(** From the allocated entry on, [dictAddRaw] writes [add_mem]. *)
Lemma dictAddRaw_new s d tbl k bs lk lv e fe key x es :
  dict_ok (kv_seed s) (kv_mem s) d tbl k bs -> keys_in lk (concat bs) ->
  heap_ok (kv_mem s) (e :: fe) (addrs (concat bs)) lk lv ->
  key ∈ lk -> key_at (kv_mem s) key x -> (length (concat bs) < fuel)%nat ->
  full s k bs = false -> assoc x (concat bs) = None -> Z.of_nat (length (concat bs)) + 1 < 2 ^ 63 ->
  let i := Z.to_nat (bucket (kv_seed s) k x) in
  bs !! i = Some es ->
  exists m' l' v, runs (dictAddRaw ty fuel d key) s (e, 0) (upd s m' l')
    /\ dict_ok (kv_seed s) m' d tbl k (<[i := mk_ent e key v x :: es]> bs)
    /\ heap_ok m' fe (e :: addrs (concat bs)) lk lv
    /\ keeps key_at (kv_mem s) m' lk /\ keeps val_at (kv_mem s) m' lv
    /\ untouched (kv_mem s) m' d tbl k.
Proof.
  intros Hd Hk Hh Hkey Hx Hf Hfull Has Hcount i Hes.
  pose proof (bucket_range s d tbl k bs Hd x) as Hb.
  destruct (heap_alloc s e fe _ _ _ Hh) as (f & m1 & l1 & Hfa & Hra & Hh1 & Hw1 & He1 & Hk1 & Hv1).
  assert (dict_ok (kv_seed s) m1 d tbl k bs) as Hd1 by (by eapply dict_ok_step).
  set (s1 := upd s m1 l1). set (b := bucket (kv_seed s) k x).
  destruct (heap_entry _ _ _ _ _ e Hh1 ltac:(left)) as (Ha & Hal & Hew).
  assert (forall j, 0 <= j < 24 -> aligned 8 j -> kaddr_ok (e + j) = true) as Ke by (intros; by apply (kaddr_ok_off e 24)).
  destruct (add_heap s1 d tbl k bs lk lv Hd1 e fe key x Hh1) as (Hh2 & Hk2 & Hv2).
  destruct (add_dict_ok s1 d tbl k bs lk lv Hd1 Hk e fe key x es Hh1 Hkey (Hk1 _ _ Hkey Hx) Has Hcount Hes) as [v Hd2].
  set (m2 := <[tbl + 8 * b := e]> (<[e + de_next := ld m1 (tbl + 8 * b)]> m1)).
  assert (forall a, d <= a < d + sizeof_dict -> ld m2 a = ld m1 a) as Hhdr.
  { intros a Hin. unfold m2. rewrite !ld_insert.
    pose proof (slot_ne_header s d tbl k bs Hd b a Hb Hin).
    pose proof (heap_entry_ne _ _ _ _ _ e de_next a Hh1 ltac:(left) ltac:(by vm_compute)
      ltac:(apply (do_heap _ _ _ _ _ _ Hd); by left)). cases_cmp; done. }
  destruct (moded_runs s d tbl k bs Hd (upd s1 m2 l1) (tbl + 8 * b)) as [l2 Hmod].
  { cbn [kv_mem upd]. rewrite Hhdr by (unfold d_privdata, sizeof_dict; lia). apply Hd1. }
  exists (add_mem d tbl bs m1 e key b), l2, v. 
  split; [|split; [done|split; [done|split; [by eapply keeps_trans|split; [by eapply keeps_trans|]]]]].
  2:{ eapply untouched_trans; [by apply untouched_heap|]. eapply (add_untouched s1 d tbl k bs lk lv); done. }
  unfold runs, dictAddRaw. rewrite (bind_runs _ _ _ _ _ (rehash_if_rehashing_runs fuel s d tbl k bs Hd)).
  unfold dictHashKey. rewrite (bind_runs _ _ _ _ _ (key_hash_ok s key x Hx)).
  rewrite (bind_runs _ _ _ _ _ (dictKeyIndex_runs fuel s d tbl k bs Hd key x Hx Hf)).
  unfold key_index. rewrite Hfull, Has. cbn [fst snd]. fold b.
  rewrite (proj2 (Z.eqb_neq b (-1))) by lia.
  rewrite (bind_runs _ _ _ _ _ (dictIsRehashing_runs s d tbl k bs Hd)). cbv iota.
  rewrite Hfa, bind_assoc, bind_kload, (do_priv _ _ _ _ _ _ Hd) by (by eapply (dict_word s d tbl k bs Hd)).
  rewrite (bind_runs _ _ _ _ _ Hra).
  rewrite (bind_runs _ _ _ _ _ (slot_runs s1 d tbl k bs Hd1 _ Hb)).
  rewrite bind_kload, !bind_kstore by (first [by apply Ke | by apply (table_word s1 d tbl k bs Hd1)]).
  change (_ <| kv_mem := _ |>) with (upd s1 m2 l1). rewrite (bind_runs _ _ _ _ _ Hmod).
  rewrite bind_kload, bind_kstore by (by eapply (dict_word2 s1 d tbl k bs Hd1)).
  unfold dictSetKey. rewrite no_keyDup, bind_kstore by (by apply Ke).
  cbn [kv_mem upd]. rewrite Hhdr by (unfold d_ht, ht_used, sizeof_dict; lia).
  rewrite (do_used _ _ _ _ _ _ Hd1), u64_small by lia. done.
Qed.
--*--
When you answer, return the records above exactly as they stand.

■ Reply
(** From the allocated entry on, [dictAddRaw] writes [add_mem]. *)
Lemma dictAddRaw_new s d tbl k bs lk lv e fe key x es :
  dict_ok (kv_seed s) (kv_mem s) d tbl k bs -> keys_in lk (concat bs) ->
  heap_ok (kv_mem s) (e :: fe) (addrs (concat bs)) lk lv ->
  key ∈ lk -> key_at (kv_mem s) key x -> (length (concat bs) < fuel)%nat ->
  full s k bs = false -> assoc x (concat bs) = None -> Z.of_nat (length (concat bs)) + 1 < 2 ^ 63 ->
  let i := Z.to_nat (bucket (kv_seed s) k x) in
  bs !! i = Some es ->
  exists m' l' v, runs (dictAddRaw ty fuel d key) s (e, 0) (upd s m' l')
    /\ dict_ok (kv_seed s) m' d tbl k (<[i := mk_ent e key v x :: es]> bs)
    /\ heap_ok m' fe (e :: addrs (concat bs)) lk lv
    /\ keeps key_at (kv_mem s) m' lk /\ keeps val_at (kv_mem s) m' lv
    /\ untouched (kv_mem s) m' d tbl k.
Proof.
  intros Hd Hk Hh Hkey Hx Hf Hfull Has Hcount i Hes.
  pose proof (bucket_range s d tbl k bs Hd x) as Hb.
  destruct (heap_alloc s e fe _ _ _ Hh) as (f & m1 & l1 & Hfa & Hra & Hh1 & Hw1 & He1 & Hk1 & Hv1).
  assert (dict_ok (kv_seed s) m1 d tbl k bs) as Hd1 by (by eapply dict_ok_step).
  set (s1 := upd s m1 l1). set (b := bucket (kv_seed s) k x).
  destruct (heap_entry _ _ _ _ _ e Hh1 ltac:(left)) as (Ha & Hal & Hew).
  assert (forall j, 0 <= j < 24 -> aligned 8 j -> kaddr_ok (e + j) = true) as Ke by (intros; by apply (kaddr_ok_off e 24)).
  destruct (add_heap s1 d tbl k bs lk lv Hd1 e fe key x Hh1) as (Hh2 & Hk2 & Hv2).
  destruct (add_dict_ok s1 d tbl k bs lk lv Hd1 Hk e fe key x es Hh1 Hkey (Hk1 _ _ Hkey Hx) Has Hcount Hes) as [v Hd2].
  set (m2 := <[tbl + 8 * b := e]> (<[e + de_next := ld m1 (tbl + 8 * b)]> m1)).
  assert (forall a, d <= a < d + sizeof_dict -> ld m2 a = ld m1 a) as Hhdr.
  { intros a Hin. unfold m2. rewrite !ld_insert.
    pose proof (slot_ne_header s d tbl k bs Hd b a Hb Hin).
    pose proof (heap_entry_ne _ _ _ _ _ e de_next a Hh1 ltac:(left) ltac:(by vm_compute)
      ltac:(apply (do_heap _ _ _ _ _ _ Hd); by left)). cases_cmp; done. }
  destruct (moded_runs s d tbl k bs Hd (upd s1 m2 l1) (tbl + 8 * b)) as [l2 Hmod].
  { cbn [kv_mem upd]. rewrite Hhdr by (unfold d_privdata, sizeof_dict; lia). apply Hd1. }
  exists (add_mem d tbl bs m1 e key b), l2, v. 
  split; [|split; [done|split; [done|split; [by eapply keeps_trans|split; [by eapply keeps_trans|]]]]].
  2:{ eapply untouched_trans; [by apply untouched_heap|]. eapply (add_untouched s1 d tbl k bs lk lv); done. }
  unfold runs, dictAddRaw. rewrite (bind_runs _ _ _ _ _ (rehash_if_rehashing_runs fuel s d tbl k bs Hd)).
  unfold dictHashKey. rewrite (bind_runs _ _ _ _ _ (key_hash_ok s key x Hx)).
  rewrite (bind_runs _ _ _ _ _ (dictKeyIndex_runs fuel s d tbl k bs Hd key x Hx Hf)).
  unfold key_index. rewrite Hfull, Has. cbn [fst snd]. fold b.
  rewrite (proj2 (Z.eqb_neq b (-1))) by lia.
  rewrite (bind_runs _ _ _ _ _ (dictIsRehashing_runs s d tbl k bs Hd)). cbv iota.
  rewrite Hfa, bind_assoc, bind_kload, (do_priv _ _ _ _ _ _ Hd) by (by eapply (dict_word s d tbl k bs Hd)).
  rewrite (bind_runs _ _ _ _ _ Hra).
  rewrite (bind_runs _ _ _ _ _ (slot_runs s1 d tbl k bs Hd1 _ Hb)).
  rewrite bind_kload, !bind_kstore by (first [by apply Ke | by apply (table_word s1 d tbl k bs Hd1)]).
  change (_ <| kv_mem := _ |>) with (upd s1 m2 l1). rewrite (bind_runs _ _ _ _ _ Hmod).
  rewrite bind_kload, bind_kstore by (by eapply (dict_word2 s1 d tbl k bs Hd1)).
  unfold dictSetKey. rewrite no_keyDup, bind_kstore by (by apply Ke).
  cbn [kv_mem upd]. rewrite Hhdr by (unfold d_ht, ht_used, sizeof_dict; lia).
  rewrite (do_used _ _ _ _ _ _ Hd1), u64_small by lia. done.
Qed.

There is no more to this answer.